Full harmonisation of all consumer rights in the EU would in practice mean a levelling down of some such rights, believe MEPs. "This is no longer an option", agreed Commissioner Viviane Reding when speaking to the EP Internal Market and Consumer Protection Committee on Tuesday. Under pressure from MEPs and several Member States, the Commission is prepared to abandon this idea.
According to the Commission, full harmonisation of all consumer rights in the EU would end the fragmentation of the single market, improve legal clarity, guarantee the same protection to all consumers and stimulate crossborder trade. But many MEPs, while supporting these goals, think full harmonisation would in practice lead to an unacceptable levelling down of certain consumer rights.
Work on a directive that would for the first time bring together all consumer rights in a single law began two years ago in the European Parliament. But the proposal to apply the method of full harmonisation under this legislation has led to political deadlock.
A new proposal needed
Seeking to find a way forward, the new Commissioner responsible for this area, Viviane Reding, has decided not to take the same line as her predecessor. "It's up to the legislator to decide. The Commission will adapt", she told members of the Internal Market Committee. "Are you prepared to withdraw the initial proposal and bring forward a new one?" asked Evelyne Gebhardt (S&D, DE). The Commission would be willing to do this after first reading if Parliament and the Council were in agreement. It would then drop the draft directive's Article 4, which provides for full harmonisation and states that Member States may not keep or introduce into national law any provisions - whether stricter or more flexible - which are not laid down by the directive.

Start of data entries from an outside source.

(** ** The activation flag *)

Lemma loop_windows_activate_true (c : Config) (k : nat) :
  loop_windows c true (repeat activate k) = repeat (default_window c) k.
Proof. induction k as [|k IH]; simpl; [reflexivity | now rewrite IH]. Qed.

Lemma loop_windows_activate_false (c : Config) (k : nat) :
  loop_windows c false (repeat activate k) = repeat (default_window c) (k - 1).
Proof.
  destruct k as [|k]; simpl; [reflexivity|].
  rewrite Nat.sub_0_r. apply loop_windows_activate_true.
Qed.

Lemma loop_flag_activate (a : bool) (k : nat) :
  loop_flag a (repeat activate (S k)) = true.
Proof.
  simpl. clear a. induction k as [|k IH]; [reflexivity | exact IH].
Qed.

(** C3 (counterexample).  When two activation events reach the handler
    during the start-up of the first instance, two default windows exist at
    the end: the one [main] opens and one opened by the handler for the
    second event. *)
Lemma C3_two_activations_two_windows :
  windows (snd (run (example_world false Primary [activate; activate])
                  (parsed vm_empty)))
  = [default_window example_config; default_window example_config]
  /\ List.length
       (windows (snd (run (example_world false Primary [activate; activate])
                        (parsed vm_empty)))) <> 1.
Proof. vm_compute. split; [reflexivity | discriminate]. Qed.

(** C3 (amended).  In the start-up of the first instance without
    [--mailto], [main] itself opens one default window; of the [k >= 1]
    activation events that the loop then dispatches, the handler swallows
    the first and opens one more default window for each of the other
    [k - 1].  Exactly one default window results when [k = 1]. *)
Theorem C3_first_activation_swallowed (w : World) (vm : variables_map)
    (k : nat) :
  registration w = Primary ->
  vm_help vm = false -> vm_new_config vm = false ->
  (vm_config vm = None \/ vm_test_config vm = false) ->
  vm_mailto vm = None ->
  events w = repeat activate k -> 1 <= k ->
  exists st,
    run w (parsed vm) = (Val 0%Z, st)
    /\ activated st = true
    /\ windows st =
         default_window (new_Config w (config_source vm))
         :: repeat (default_window (new_Config w (config_source vm))) (k - 1)
    /\ (k = 1 ->
        windows st = [default_window (new_Config w (config_source vm))]).
Proof.
  intros Hr Hh Hn Hc Hm He Hk.
  destruct (run_primary w vm Hh Hn Hr Hc) as (st & E & _ & _ & A & W).
  exists st. rewrite Hm, He, loop_windows_activate_false in W.
  rewrite He in A. destruct k as [|k]; [lia|].
  rewrite loop_flag_activate in A.
  repeat split; try assumption. intros [= ->]. exact W.
Qed.

(** One activation event during start-up: one default window. *)
Lemma C3_first_activation_swallowed_witness :
  windows (snd (run (example_world false Primary (repeat activate 1))
                  (parsed vm_empty)))
  = [default_window example_config].
Proof.
  destruct (C3_first_activation_swallowed
              (example_world false Primary (repeat activate 1)) vm_empty 1
              eq_refl eq_refl eq_refl (or_introl eq_refl) eq_refl eq_refl
              (le_n 1)) as (st & E & _ & _ & W1).
  rewrite E. exact (W1 eq_refl).
Defined.

(** ** Forwarding to the first instance *)

(** [main] gets as far as the registration only when help is not shown
    and [--new-config] is not given. *)
Lemma registered_inv (w : World) (pr : ParseResult) (r : Res Z)
    (st : Astroid) :
  run w pr = (r, st) -> In app_registered (trace st) ->
  exists vm, pr = parsed vm /\ vm_help vm = false /\ vm_new_config vm = false.
Proof.
  intros Hrun Hin.
  assert (Hcore : In app_registered (core (trace st)))
    by (apply In_core; [assumption | reflexivity]).
  clear Hin. destruct pr as [vm|what|].
  - exists vm. split; [reflexivity|].
    destruct (vm_help vm) eqn:Hh.
    { rewrite (run_help w vm Hh) in Hrun. injection Hrun as _ <-.
      destruct Hcore. }
    destruct (vm_new_config vm) eqn:Hn; [exfalso | now split].
    destruct (vm_test_config vm) eqn:Ht.
    + destruct (run_new_config_refused w vm Hh Hn (or_introl Ht))
        as (st1 & msg & E & C & _).
      rewrite E in Hrun. injection Hrun as _ <-. rewrite C in Hcore.
      destruct Hcore.
    + destruct (file_exists w vm (new_config_target w vm)) eqn:Hx.
      * destruct (run_new_config_refused w vm Hh Hn (or_intror Hx))
          as (st1 & msg & E & C & _).
        rewrite E in Hrun. injection Hrun as _ <-. rewrite C in Hcore.
        destruct Hcore.
      * destruct (run_new_config_written w vm Hh Hn Ht Hx) as (st1 & E & C & _).
        rewrite E in Hrun. injection Hrun as _ <-. rewrite C in Hcore.
        destruct Hcore as [Hc|[]]. discriminate.
  - rewrite run_unknown_option in Hrun. injection Hrun as _ <-.
    destruct Hcore.
  - injection Hrun as _ <-. destruct Hcore.
Qed.

(** A process started with [--mailto addr] that registers and finds
    another instance running forwards the action [mailto] with the text
    [addr] as given, opens no window, and returns 0.  In the first instance
    the handler of that action opens one new window that holds one compose
    mode, addressed to what [send_mailto] extracts from the text. *)
Lemma mailto_forwarded_and_composed (w : World) (vm : variables_map) (addr : ustring)
    (r : Res Z) (st : Astroid) (primary : Astroid) :
  vm_mailto vm = Some addr ->
  registration w = Remote ->
  run w (parsed vm) = (r, st) ->
  In app_registered (trace st) ->
  (r = Val 0%Z
   /\ core (trace st) =
        [app_created "org.astroid"; app_registered;
         app_activate_action "mailto" addr]
   /\ windows st = [])
  /\ fst (on_mailto_activate addr primary) = Val tt
  /\ windows (snd (on_mailto_activate addr primary)) =
       windows primary ++
       [{| modes := [{| kind := new_EditMessage (decode addr);
                        invincible := false |}];
           active := None; shown := true |}].
Proof.
  intros Hm Hr Hrun Hin. split.
  - destruct (registered_inv w _ r st Hrun Hin) as (vm' & [= <-] & Hh & Hn).
    destruct (run_remote w vm Hh Hn Hr) as (st1 & E & C & W).
    rewrite E in Hrun. injection Hrun as <- <-.
    unfold forwarded in C. rewrite Hm in C. now repeat split.
  - rewrite on_mailto_activate_window. split; reflexivity.
Qed.

(** [astroid --mailto foo@bar.com] while an instance is running. *)
Lemma mailto_forwarded_and_composed_example :
  fst (run (example_world false Remote []) (parsed vm_mailto_foo)) = Val 0%Z
  /\ core (trace (snd (run (example_world false Remote [])
                         (parsed vm_mailto_foo)))) =
       [app_created "org.astroid"; app_registered;
        app_activate_action "mailto" "foo@bar.com"]
  /\ windows (snd (on_mailto_activate "foo@bar.com" astroid0)) =
       [{| modes := [{| kind := new_EditMessage "foo@bar.com";
                        invincible := false |}];
           active := None; shown := true |}].
Proof.
  destruct (mailto_forwarded_and_composed (example_world false Remote [])
              vm_mailto_foo
              "foo@bar.com"
              (fst (run (example_world false Remote []) (parsed vm_mailto_foo)))
              (snd (run (example_world false Remote []) (parsed vm_mailto_foo)))
              astroid0 eq_refl eq_refl)
    as ((R & C & _) & _ & W).
  - vm_compute. reflexivity.
  - vm_compute. auto.
  - split; [exact R|]. split; [exact C | exact W].
Defined.

(** C4 (the code departs from the specification).
    [astroid --mailto mailto:foo@bar.com] while another instance is running:
    the process forwards the action [mailto] with the text as given, opens
    no window and returns 0, as specified.  On receipt the first instance
    opens one window with one compose mode, but that mode is addressed to
    [:foo@bar.com], while the recipient the specification decodes from
    the text is [foo@bar.com]: [send_mailto] leaves the colon that follows
    the scheme in front of the address (the defect shown for C1). *)
Theorem C4_forwarded_mailto_url_keeps_colon :
  fst (run (example_world false Remote []) (parsed vm_mailto_url)) = Val 0%Z
  /\ core (trace (snd (run (example_world false Remote [])
                         (parsed vm_mailto_url)))) =
       [app_created "org.astroid"; app_registered;
        app_activate_action "mailto" "mailto:foo@bar.com"]
  /\ windows (snd (run (example_world false Remote [])
                     (parsed vm_mailto_url))) = []
  /\ windows (snd (on_mailto_activate "mailto:foo@bar.com" astroid0)) =
       [{| modes := [{| kind := new_EditMessage ":foo@bar.com";
                        invincible := false |}];
           active := None; shown := true |}]
  /\ spec_decode "mailto:foo@bar.com" = "foo@bar.com"
  /\ ":foo@bar.com" <> spec_decode "mailto:foo@bar.com".
Proof. vm_compute. repeat split; discriminate. Qed.

(** ** Conflicting options and failures *)

(** C5 (counterexample).  [--config X --test-config] while another instance
    is running: the request is forwarded and the exit status is 0; the
    conflict is never looked at. *)
Lemma C5_conflict_unnoticed_when_remote :
  exit_status (fst (run (example_world false Remote []) (parsed vm_config_test)))
  = Some 0%Z
  /\ exit_status
       (fst (run (example_world false Remote []) (parsed vm_config_test)))
     <> Some 1%Z.
Proof. vm_compute. split; [reflexivity | discriminate]. Qed.

(** C5 (amended).  With [--config] and [--test-config] together, when help
    is not shown and the process either was also given [--new-config] or
    becomes the first instance, the process exits with status 1 and no
    subsystem is set up and no window opened. *)
Theorem C5_config_conflict_exits_1 (w : World) (vm : variables_map)
    (cnf : ustring) :
  vm_config vm = Some cnf -> vm_test_config vm = true ->
  vm_help vm = false ->
  vm_new_config vm = true \/ registration w = Primary ->
  exists st,
    run w (parsed vm) = (Exit 1%Z, st)
    /\ inits (trace st) = []
    /\ windows st = [].
Proof.
  intros Hcnf Ht Hh Hcase.
  destruct (vm_new_config vm) eqn:Hn.
  - destruct (run_new_config_refused w vm Hh Hn (or_introl Ht))
      as (st & msg & E & C & _ & W & _).
    exists st. split; [assumption|]. split; [|assumption].
    now apply core_nil_inits.
  - destruct Hcase as [Hcase|Hr]; [discriminate|].
    destruct (run_primary_config_conflict w vm cnf Hh Hn Hr Hcnf Ht)
      as (st & E & C & _ & W).
    exists st. split; [assumption|]. split; [|assumption].
    now rewrite <- inits_core, C.
Qed.

(** [astroid --config X --test-config] in the first instance. *)
Lemma C5_config_conflict_exits_1_witness :
  run (example_world false Primary []) (parsed vm_config_test)
  = (Exit 1%Z, snd (run (example_world false Primary []) (parsed vm_config_test)))
  /\ inits (trace (snd (run (example_world false Primary [])
                          (parsed vm_config_test)))) = [].
Proof.
  destruct (C5_config_conflict_exits_1 (example_world false Primary [])
              vm_config_test "X" eq_refl eq_refl eq_refl (or_intror eq_refl))
    as (st & E & I & _).
  rewrite E. split; [reflexivity | exact I].
Defined.

(** C6 (counterexample).  When the registration fails, [main] is left by
    the exception of [register_application]: there is no exit status 1 and
    no error line in the log. *)
Lemma C6_registration_failure_not_reported :
  fst (run (example_world false RegistrationFailed []) (parsed vm_empty))
  = Throw Gio_Error
  /\ exit_status
       (fst (run (example_world false RegistrationFailed []) (parsed vm_empty)))
     <> Some 1%Z
  /\ trace (snd (run (example_world false RegistrationFailed [])
                   (parsed vm_empty)))
     = [log_line debug "loading gtk.."; app_created "org.astroid";
        app_registered].
Proof. vm_compute. repeat split; discriminate. Qed.

(** C6 (amended).  If the registration with the host session fails, the
    process does not proceed as primary: no handler is connected, no
    subsystem set up and no window opened.  [main] neither reports the
    failure nor calls [exit (1)]; the exception thrown by
    [register_application] leaves [main] uncaught, and the call is the last
    thing [main] does. *)
Theorem C6_registration_failure_escapes (w : World) (pr : ParseResult)
    (r : Res Z) (st : Astroid) :
  registration w = RegistrationFailed ->
  run w pr = (r, st) ->
  In app_registered (trace st) ->
  r = Throw Gio_Error
  /\ exit_status r = None
  /\ last (trace st) = Some app_registered
  /\ core (trace st) = [app_created "org.astroid"; app_registered]
  /\ inits (trace st) = []
  /\ windows st = [].
Proof.
  intros Hr Hrun Hin.
  destruct (registered_inv w pr r st Hrun Hin) as (vm & -> & Hh & Hn).
  destruct (run_registration_failed w vm Hh Hn Hr) as (st1 & E & C & L & W).
  rewrite E in Hrun. injection Hrun as <- <-.
  repeat split; try assumption. now rewrite <- inits_core, C.
Qed.
(** Every loop body keeps the representation and never decreases [work]. *)
Lemma grant_pure_granted st g i :
  granted ps m A Av st g -> (i < List.length ps)%nat ->
  exists g',
    granted ps m A Av (grant_pure ps m A N st i) g' /\
    (g' = g \/ (g' = g ++ [i] /\ ~ In i g /\ grantable N (work st) i m = true)) /\
    (g' = g -> grant_pure ps m A N st i = st) /\
    (g' <> g -> allocated (grant_pure ps m A N st i) = true) /\
    (forall j, (j < m)%nat ->
       nth j (work st) 0 <= nth j (work (grant_pure ps m A N st i)) 0).
Proof.
  intros G Hi.
  destruct (in_dec Nat.eq_dec i g) as [Hin | Hnin].
  - exists g. rewrite (grant_pure_skip st g i G Hi Hin).
    split; [exact G |]. split; [left; reflexivity |].
    split; [reflexivity |]. split; [congruence | intros; lia].
  - destruct (grantable N (work st) i m) eqn:Hg.
    + destruct (grant_pure_grant st g i G Hi Hnin Hg) as (G' & Ha & Hw).
      exists (g ++ [i]). split; [exact G' |].
      split; [right; auto |]. split; [| split; [intros _; exact Ha | exact Hw]].
      intros E. exfalso. apply (f_equal (@List.length nat)) in E.
      rewrite length_app in E; simpl in E; lia.
    + exists g. rewrite (grant_pure_deny st g i G Hg).
      split; [exact G |]. split; [left; reflexivity |].
      split; [reflexivity |]. split; [congruence | intros; lia].
Qed.

Lemma grantable_mono w w' i :
  grantable N w i m = true ->
  (forall j, (j < m)%nat -> nth j w 0 <= nth j w' 0) ->
  grantable N w' i m = true.
Proof.
  rewrite !grantable_spec. intros H Hw j Hj.
  specialize (H j Hj). specialize (Hw j Hj). lia.
Qed.
Lemma col_widths_from (rows : list out_row) :
  forall W : string -> nat,
    foldM widen rows (map (fun h => (h, W h)) headers)
    = Ok (map (fun h =>
                 (h, fold_left (fun w r => Nat.max w (String.length (cell r h)))
                               rows (W h)))
              headers).
Proof.
  induction rows as [|r rows IH]; intros W; [reflexivity|].
  cbn [foldM]. rewrite widen_eval. cbn [bind].
  rewrite (IH (fun h => Nat.max (W h) (String.length (cell r h)))).
  reflexivity.
Qed.

Lemma col_widths_eval (rows : list out_row) :
  col_widths rows = Ok (map (fun h => (h, column_width rows h)) headers).
Proof. apply (col_widths_from rows (fun h => String.length h)). Qed.

Lemma fmt_row_eval (W : string -> nat) (get : string -> string) :
  fmt_row (map (fun h => (h, W h)) headers) get
  = Ok (join "  " (map (fun h => ljust (get h) (W h)) headers)).
Proof. reflexivity. Qed.

Lemma print_header_eval (W : string -> nat) :
  print_header (map (fun h => (h, W h)) headers)
  = Ok [join "  " (map (fun h => ljust h (W h)) headers);
        join "  " (map (fun h => str_repeat "-" (W h)) headers)].
Proof. reflexivity. Qed.

Lemma line_length (W : string -> nat) (cells : string -> string) :
  (forall h, In h headers -> String.length (cells h) = W h) ->
  String.length (join "  " (map cells headers))
  = (list_sum (map W headers) + 2 * 5)%nat.
Proof.
  intros Hlen. unfold headers in *. cbn [map join String.concat list_sum].
  rewrite !str_length_append. cbn [String.length].
  rewrite !Hlen by (simpl; tauto). unfold list_sum. cbn [fold_right]. lia.
Qed.

Lemma row_line_length (rows : list out_row) (get : string -> string) :
  (forall h, In h headers ->
             (String.length (get h) <= column_width rows h)%nat) ->
  String.length
    (join "  " (map (fun h => ljust (get h) (column_width rows h)) headers))
  = table_width rows.
Proof.
  intros Hle. unfold table_width.
  apply (line_length (column_width rows)
                     (fun h => ljust (get h) (column_width rows h))).
  intros h Hh. apply ljust_length, Hle, Hh.
Qed.

Lemma row_line_starts (W : string -> nat) (r : out_row) :
  exists rest,
    join "  " (map (fun h => ljust (cell r h) (W h)) headers)
    = String.append (r_score r) rest.
Proof.
  unfold headers. cbn [map join String.concat]. unfold ljust at 1.
  change (cell r "score") with (r_score r).
  rewrite str_append_assoc. eexists. reflexivity.
Qed.

(** X23. [print_table] without clusters never raises; it prints the line of
    column names, the line of dashes and one line per row, in the order of
    the rows.  All these lines have the same length: the widths of the six
    columns, each the longest of its name and its cells, and five
    separators of two spaces.  The line of a row begins with its score. *)
Theorem print_table_aligned (rows : list out_row)
        (cluster_summaries : dict string summary) :
  exists names rule body,
    print_table rows false cluster_summaries = Ok (names :: rule :: body)
    /\ String.length names = table_width rows
    /\ String.length rule = table_width rows
    /\ Forall2 (fun r line =>
                  fmt_row (map (fun h => (h, column_width rows h)) headers)
                          (cell r) = Ok line
                  /\ String.length line = table_width rows
                  /\ exists rest, line = String.append (r_score r) rest)
               rows body.
Proof.
  unfold print_table. rewrite col_widths_eval. cbn [bind negb].
  rewrite print_header_eval. cbn [bind].
  destruct (mapM_Forall2 _ _
              (fun r => fmt_row (map (fun h => (h, column_width rows h)) headers)
                                (cell r))
              (fun r line =>
                 fmt_row (map (fun h => (h, column_width rows h)) headers)
                         (cell r) = Ok line
                 /\ String.length line = table_width rows
                 /\ exists rest, line = String.append (r_score r) rest)
              rows) as [body [Hbody Hall]].
  - intros r Hr. eexists. rewrite fmt_row_eval. split; [reflexivity|].
    split; [reflexivity|]. split.
    + apply row_line_length. intros h _. apply column_width_ge, Hr.
    + apply row_line_starts.
  - rewrite Hbody. cbn [bind app]. eexists. eexists. exists body.
    split; [reflexivity|]. split; [|split; [|exact Hall]].
    + apply row_line_length. intros h _. apply column_width_ge.
    + unfold table_width.
      apply (line_length (column_width rows)
                         (fun h => str_repeat "-" (column_width rows h))).
      intros h _. apply str_repeat_length.
Qed.
(** ** The vector index client *)

Lemma qdrant_collection_exists_total api name s :
  exists found s1,
    Qdrant._collection_exists api name s = (Qdrant.Done found, s1)
    /\ Qdrant.search_requests s1 = Qdrant.search_requests s
    /\ Qdrant._client s1 = Qdrant._client s
    /\ (Qdrant.collections_calls s1 <= S (Qdrant.collections_calls s))%nat
    /\ (Qdrant._client s = false -> found = false)
    /\ (forall kind message,
          Qdrant.get_collections api (Qdrant.collections_calls s)
          = Qdrant.Errored kind message -> found = false)
    /\ (forall names, Qdrant._client s = true ->
          Qdrant.get_collections api (Qdrant.collections_calls s)
          = Qdrant.Answered names ->
          found = existsb (fun c => String.eqb c name) names).
Proof.
  unfold Qdrant._collection_exists, Qdrant.try_except, Qdrant.bind,
    Qdrant.client_get_collections, Qdrant.bind, Qdrant.client, Qdrant.ret.
  destruct (Qdrant._client s) eqn:Hc.
  - destruct (Qdrant.get_collections api (Qdrant.collections_calls s))
      as [names|kind message] eqn:Hg; eexists _, _; (split; [reflexivity|]);
      simpl; repeat split; try lia; try discriminate; auto.
    + intros names' _ [= <-]. reflexivity.
  - eexists _, _. split; [reflexivity|]. rewrite Hc.
    repeat split; try lia; try discriminate; auto.
Qed.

Targeted harmonisation according to consumers' interests
The Commission also accepts the principle of "targeted" harmonisation advocated by several MEPs. This means the degree of harmonisation would depend in each case on the benefit to consumers. Maximum harmonisation would thus no longer be used "automatically and blindly", in the words of Emilie Turunen (Greens/EFA, DK). The Commission is proposing to distinguish between direct transactions and those done at a distance. In the first category, where there are big differences between national laws, the "pragmatic", targeted solution would be used. In the second category, especially for internet shopping, where security for consumers and legal clarity for operators are crucial, there should be maximum harmonisation of the rules.
A directive for consumers or for business?
The directive needs to benefit both consumers and companies from the outset. Consumer confidence would mean increased business. Clearer rules would make life easier for both. But several MEPs feel this balance is not apparent in the draft proposal. "The goal of improving consumer protection must be at least as visible as the goal of boosting the single market", stressed Robert Rochefort (ALDE, FR). Sylvana Rapti (S&D, GR) even called on the Commissioner to make clear her priorities by choosing between consumers and business. Viviane Reding argued that these goals did not conflict but were mutually compatible. However, it was clear that "a directive on consumer rights cannot reduce such rights".
Andreas Schwab, the committee rapporteur, will in April present a proposal for an amended version of the first chapter of the directive, which includes the controversial provisions on harmonisation. Before the summer, his full draft report should be submitted to the Internal Market Committee, which is expected to hold its vote in September. The matter could come before the full Parliament in November. The rapporteur also announced he would ask the Commission for a series of studies analysing the optimum degree of harmonisation "chapter by chapter".